Embodiments may relate to each respective site-mesh node individually generating its own respective first output and respective second output. In some embodiments, operation of the plurality of site-mesh nodes creates a mesh network at a pre-defined geographical area for transmissions between each respective site-mesh node and a plurality of remotely situated vehicles operating within the pre-defined geographical area.

Embodiments may relate to a pre-defined geographical area being a construction site and the plurality of remotely situated vehicles may be a vehicle for operation at the construction site area.

Additional features and advantages will be set forth in the description which follows, and in part will be implicit from the description, or may be learned by the practice of the embodiments.

In this specification, reference is made in detail to specific embodiments of the invention. Some of the embodiments or their aspects are illustrated in the drawings.

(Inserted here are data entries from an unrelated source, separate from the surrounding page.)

(** C5 (amended). For a collection in which no post that passes the
    filter has the key [NaN], in the post list that [sortAndSlicePost]
    returned every adjacent pair is in order: the key of the first is
    at most the key of the second when [config.ascending] is truthy,
    and at least that key otherwise. *)
Theorem sortAndSlicePost_ordered (h h' : Heap) (posts r arr : loc) (config : SortConfig)
    (elems filtered l : list PostRecord) :
  h !! posts = Some (OCollection arr config) ->
  h !! arr = Some (OPosts elems) ->
  filteredPosts config elems = Ok filtered ->
  (forall p k, In p filtered -> sortKey (effectiveSort config) p = Ok k -> is_nan k = false) ->
  sortAndSlicePost posts h = (Ok r, h') ->
  postsOf h' r = Some l ->
  forall i p q, l !! i = Some p -> l !! S i = Some q ->
    exists kp kq,
      sortKey (effectiveSort config) p = Ok kp
      /\ sortKey (effectiveSort config) q = Ok kq
      /\ (if ToBoolean (config_ascending config)
          then (kp <=? kq)%float else (kq <=? kp)%float) = true.
Proof.
  intros Hp Ha Hf Hnan Hrun Hl i p q Hi Hj.
  destruct (sortAndSlicePost_returns h h' posts r Hrun)
    as (arr' & config' & elems' & filtered' & sorted & Hp' & Ha' & Hf' & Hs & -> & ->).
  rewrite Hp in Hp'. injection Hp' as <- <-.
  rewrite Ha in Ha'. injection Ha' as <-.
  rewrite Hf in Hf'. injection Hf' as <-.
  rewrite (postsOf_heapAfterSort h posts arr config elems filtered sorted Hp Ha) in Hl.
  injection Hl as <-.
  set (sort := effectiveSort config) in *.
  set (l := arraySlice0 sorted (effectiveCount config)) in *.
  assert (Hvalid : sortIsValid sort = true).
  { destruct (sortIsValid sort) eqn:Hv; [reflexivity|exfalso].
    destruct (comparator_invalid sort (config_ascending config) Hv) as (fo & op & so & _ & Hc).
    rewrite (arraySort_throws _ _ filtered Hc) in Hs.
    assert (Hlen : 2 <= length sorted).
    { assert (Hll : S i < length l) by (eapply lookup_lt_Some; exact Hj).
      subst l. unfold arraySlice0 in Hll. rewrite length_take in Hll. lia. }
    destruct filtered as [|x [|y f]]; try discriminate;
      injection Hs as <-; simpl in Hlen; lia. }
  rewrite (arraySort_valid sort _ filtered Hvalid) in Hs. injection Hs as <-.
  assert (Hord : ordered (comesAfter sort (config_ascending config)) l).
  { subst l. unfold arraySlice0. apply ordered_take, sortBy_ordered.
    intros a b. apply comesAfter_asym. }
  pose proof (ordered_lookup _ l i p q Hord Hi Hj) as Hpq.
  exists (keyOf sort p), (keyOf sort q).
  rewrite !sortKey_valid by exact Hvalid. repeat split.
  assert (Hin : forall j x, l !! j = Some x -> In x filtered).
  { intros j x Hx. subst l. unfold arraySlice0 in Hx.
    apply lookup_take_Some in Hx as [Hx _].
    apply (Permutation_in _ (sortBy_perm (comesAfter sort (config_ascending config)) filtered)).
    apply list_elem_of_In. eapply list_elem_of_lookup_2; exact Hx. }
  pose proof (Hnan p _ (Hin _ _ Hi) (sortKey_valid sort p Hvalid)) as Hnp.
  pose proof (Hnan q _ (Hin _ _ Hj) (sortKey_valid sort q Hvalid)) as Hnq.
  unfold comesAfter in Hpq.
  destruct (ToBoolean (config_ascending config)); apply not_ltb_leb; assumption.
Qed.

End ShapedLength.

(** * Delivery with retries *)

Section DeliverySpec.
Context `{!Host}.
Variable relay : nat -> relayAnswer.
Variable this : MailHandler.

Lemma sendMail_valid (email mail name : value) (w : World) :
  validPayload this email mail name ->
  sendMail relay this email mail name w =
    (match relay (relayCalls w) with
     | Refused m => Throw (Error ("SMTP error: " +:+ m))
     | Accepted data => Ok data
     end, afterSend this email mail name w).
Proof.
  intros (He & Hf & Hm & Hmt & Hn & Hnt). unfold sendMail.
  rewrite He, Hf, Hm, Hmt, Hn, Hnt. simpl.
  destruct (relay (relayCalls w)); reflexivity.
Qed.

(** One turn of the loop for a valid payload. *)
Lemma retryLoop_step (email mail name : value) (maxRetries remaining attempt : nat)
    (lastError : option exn) (w : World) :
  validPayload this email mail name ->
  retryLoop relay this email mail name maxRetries (S remaining) attempt lastError w =
    match relay (relayCalls w) with
    | Accepted _ => (Ok tt, afterSend this email mail name w)
    | Refused m =>
        retryLoop relay this email mail name maxRetries remaining (S attempt)
          (Some (Error ("SMTP error: " +:+ m)))
          (if Nat.ltb attempt maxRetries
           then afterWait (pow2 attempt * 1000)%float (afterSend this email mail name w)
           else afterSend this email mail name w)
    end.
Proof.
  intros Hv. cbn [retryLoop]. unfold bind at 1, tryCatch, bind at 1.
  rewrite (sendMail_valid email mail name w Hv).
  destruct (relay (relayCalls w)) as [data|m]; [reflexivity|].
  cbv beta iota. unfold ret at 1. cbv beta iota. unfold bind at 1.
  destruct (Nat.ltb attempt maxRetries); reflexivity.
Qed.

For clarity in explanation, the invention has been described with reference to specific embodiments, however it should be understood that the invention is not limited to the described embodiments. On the contrary, the invention covers alternatives, modifications, and equivalents as may be included within its scope as defined by any patent claims. The following embodiments of the invention are set forth without any loss of generality to, and without imposing limitations on, the claimed invention. In the following description, specific details are set forth in order to provide a thorough understanding of the present invention. The present invention may be practiced without some or all of these specific details. In addition, well known features may not have been described in detail to avoid unnecessarily obscuring the invention.

In addition, it should be understood that steps of the exemplary methods set forth in this exemplary patent can be performed in different orders than the order presented in this specification. Furthermore, some steps of the exemplary methods may be performed in parallel rather than being performed sequentially. Also, the steps of the exemplary methods may be performed in a network environment in which some steps are performed by different computers in the networked environment.

For teleoperation and automation of vehicles and equipment, expensive and complex computing systems are typically deployed on each vehicle or piece of equipment. While ample compute resources exist in the cloud, the latency associated to reach those compute resources and the availability to those compute resources might not be available at locations where the equipment and vehicles are deployed. The various embodiments described herein provide the advantages over conventional techniques by leveraging the existence of a (local) high bandwidth, low latency (wireless) telecommunications system to centralize the compute capabilities at a base station(s) at a fixed and proximate location to the equipment and vehicles. It understood that various embodiments may include a plurality of base stations where each base station may be a respective site-mesh node. Operation of a plurality of site-mesh nodes creates a mesh network at a pre-defined geographical area for transmissions between each respective site-mesh node and a plurality of remotely situated vehicles and pieces of equipment operating within the pre-defined geographical area.

Various advantages of the embodiments described herein include, but are not limited to, each vehicle and pieces of equipment benefits from higher compute resources than it possesses. Vehicle and equipment data can be pre-processed by the deported compute (i.e. base station, site-mesh system, site-mesh node) enabling, for example, further data compression, object detection, path planning, prediction, determining positions of vehicles, equipment, people and objects. The various advantages result, for example, in a better overall leveraging of computer resources at a given pre-defined geographical area by executing scheduling, staging and/or prioritization computing tasks at one or more base stations rather than having each vehicle individually perform those computing tasks. An additional exemplary advantage includes leveraging the existence of a high bandwidth, low latency telecommunication system created by a plurality of base stations to create a “local micro cloud” that improves the efficiency of teleoperation of the vehicles.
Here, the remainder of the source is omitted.